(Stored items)
↓

(** The result of evaluating a Python expression that may raise. *)
Inductive Outcome (A : Type) : Type :=
| Return (a : A)
| Raise (e : PyExc).
Arguments Return {A} a.
Arguments Raise {A} e.

Definition outcome_map {A B : Type} (f : A -> B) (r : Outcome A)
  : Outcome B :=
  match r with
  | Return a => Return (f a)
  | Raise e => Raise e
  end.

(* ------------------------------------------------------------------ *)
(** ** [shlex.split]

    [shlex.split(s)] runs the standard library's lexer in POSIX mode with
    [whitespace_split = True], no comment characters and no punctuation
    characters.  [tokens] follows [shlex.read_token] character by character
    and restarts it after each token, as iterating the lexer does; the
    lexer's [state] survives from one token to the next, while [token],
    [quoted] and [escapedstate] are reset. *)

Module Shlex.

Definition squote : ascii := ascii_of_nat 39.
Definition dquote : ascii := ascii_of_nat 34.
Definition backslash : ascii := ascii_of_nat 92.

(** [self.whitespace = ' \t\r\n'] *)
Definition is_whitespace (c : ascii) : bool :=
  Ascii.eqb c " " || Ascii.eqb c (ascii_of_nat 9)
  || Ascii.eqb c (ascii_of_nat 13) || Ascii.eqb c (ascii_of_nat 10).
(** [self.quotes] *)
Definition is_quote (c : ascii) : bool :=
  Ascii.eqb c squote || Ascii.eqb c dquote.
(** [self.escape] *)
Definition is_escape (c : ascii) : bool := Ascii.eqb c backslash.
(** [self.escapedquotes] *)
Definition is_escapedquote (c : ascii) : bool := Ascii.eqb c dquote.

(** [self.state]: [' '], ['a'], a quote character or an escape
    character.  ([None] is only entered at the end of the input.) *)
Inductive LexState :=
| Space
| Word
| Quote (q : ascii)
| Escape (e : ascii).

(** What the last [read_token] yields at the end of the input:
    [None] (no token) when nothing was read and nothing was quoted. *)
Definition at_end (quoted : bool) (token : string) : list string :=
  if negb quoted && PyStr.is_empty token then [] else [token].

Definition emit (token : string) (r : Outcome (list string))
  : Outcome (list string) :=
  outcome_map (cons token) r.

Definition snoc (token : string) (c : ascii) : string :=
  token ++ String c EmptyString.

Fixpoint tokens (state escapedstate : LexState) (quoted : bool)
    (token : string) (input : string) : Outcome (list string) :=
  match input with
  | EmptyString =>
      match state with
      | Space | Word => Return (at_end quoted token)
      | Quote _ => Raise (ValueError "No closing quotation")
      | Escape _ => Raise (ValueError "No escaped character")
      end
  | String nextchar rest =>
      match state with
      | Space =>
          if is_whitespace nextchar then
            if negb (PyStr.is_empty token) || quoted
            then emit token (tokens Space Space false EmptyString rest)
            else tokens Space escapedstate quoted token rest
          else if is_escape nextchar then
            tokens (Escape nextchar) Word quoted token rest
          else if is_quote nextchar then
            tokens (Quote nextchar) escapedstate quoted token rest
          else
            tokens Word escapedstate quoted
                   (String nextchar EmptyString) rest
      | Quote q =>
          if Ascii.eqb nextchar q then
            tokens Word escapedstate true token rest
          else if is_escape nextchar && is_escapedquote q then
            tokens (Escape nextchar) (Quote q) true token rest
          else
            tokens (Quote q) escapedstate true (snoc token nextchar) rest
      | Escape e =>
          let token :=
            match escapedstate with
            | Quote q =>
                if negb (Ascii.eqb nextchar e)
                   && negb (Ascii.eqb nextchar q)
                then snoc token e else token
            | _ => token
            end in
          tokens escapedstate escapedstate quoted
                 (snoc token nextchar) rest
      | Word =>
          if is_whitespace nextchar then
            if negb (PyStr.is_empty token) || quoted
            then emit token (tokens Space Space false EmptyString rest)
            else tokens Space escapedstate quoted token rest
          else if is_quote nextchar then
            tokens (Quote nextchar) escapedstate quoted token rest
          else if is_escape nextchar then
            tokens (Escape nextchar) Word quoted token rest
          else
            tokens Word escapedstate quoted (snoc token nextchar) rest
      end
  end.

Definition split (s : string) : Outcome (list string) :=
  tokens Space Space false EmptyString s.

(** A character with no special meaning for the lexer. *)
Definition plain (c : ascii) : bool :=
  negb (is_whitespace c) && negb (is_quote c) && negb (is_escape c).

(** A character that may stand inside a quotation opened by [q]. *)
Definition inside (q : ascii) (c : ascii) : bool :=
  negb (Ascii.eqb c q) && negb (is_escape c && is_escapedquote q).

End Shlex.

(* ------------------------------------------------------------------ *)
(** ** Data of the module *)

Definition Path := string.
Definition Env := list (string * string).

(** A Python [float] is a binary64 number, a [PrimFloat.float]. *)

(** The [command] argument: [Union[str, List[str]]]. *)
Inductive Command :=
| CmdStr (s : string)
| CmdList (l : list string).

(** What is handed to [subprocess.run] as [cmd_args]: an argument vector
    or one string for the shell. *)
Inductive CmdArgs :=
| Argv (l : list string)
| ShellLine (s : string).

Inductive Redirect := PIPE | DEVNULL.

(** The keyword arguments built for [subprocess.run]; the keys [text],
    [encoding] and [errors] are present only when output is captured. *)
Record RunKwargs := {
  rk_cwd : option string;
  rk_env : option Env;
  rk_timeout : option float;
  rk_shell : bool;
  rk_stdout : Redirect;
  rk_stderr : Redirect;
  rk_text : option bool;
  rk_encoding : option string;
  rk_errors : option string
}.

(** [subprocess.CompletedProcess]; [stdout] and [stderr] are the decoded
    text, or [None] when the stream was not captured; [cp_pid] is the [pid]
    attribute if the object has one. *)
Record CompletedProcess := {
  cp_returncode : Z;
  cp_stdout : option string;
  cp_stderr : option string;
  cp_pid : option Z
}.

↑

AIM OF THE EXERCISE: Look back at the data above. Transcribe exactly the lines starting at the line that contains "tokens escapedstate escapedstate" and ending at the line that contains "negb (is_whitespace c)".

EXERCISE ANSWER:
          tokens escapedstate escapedstate quoted
                 (snoc token nextchar) rest
      | Word =>
          if is_whitespace nextchar then
            if negb (PyStr.is_empty token) || quoted
            then emit token (tokens Space Space false EmptyString rest)
            else tokens Space escapedstate quoted token rest
          else if is_quote nextchar then
            tokens (Quote nextchar) escapedstate quoted token rest
          else if is_escape nextchar then
            tokens (Escape nextchar) Word quoted token rest
          else
            tokens Word escapedstate quoted (snoc token nextchar) rest
      end
  end.

Definition split (s : string) : Outcome (list string) :=
  tokens Space Space false EmptyString s.

(** A character with no special meaning for the lexer. *)
Definition plain (c : ascii) : bool :=
  negb (is_whitespace c) && negb (is_quote c) && negb (is_escape c).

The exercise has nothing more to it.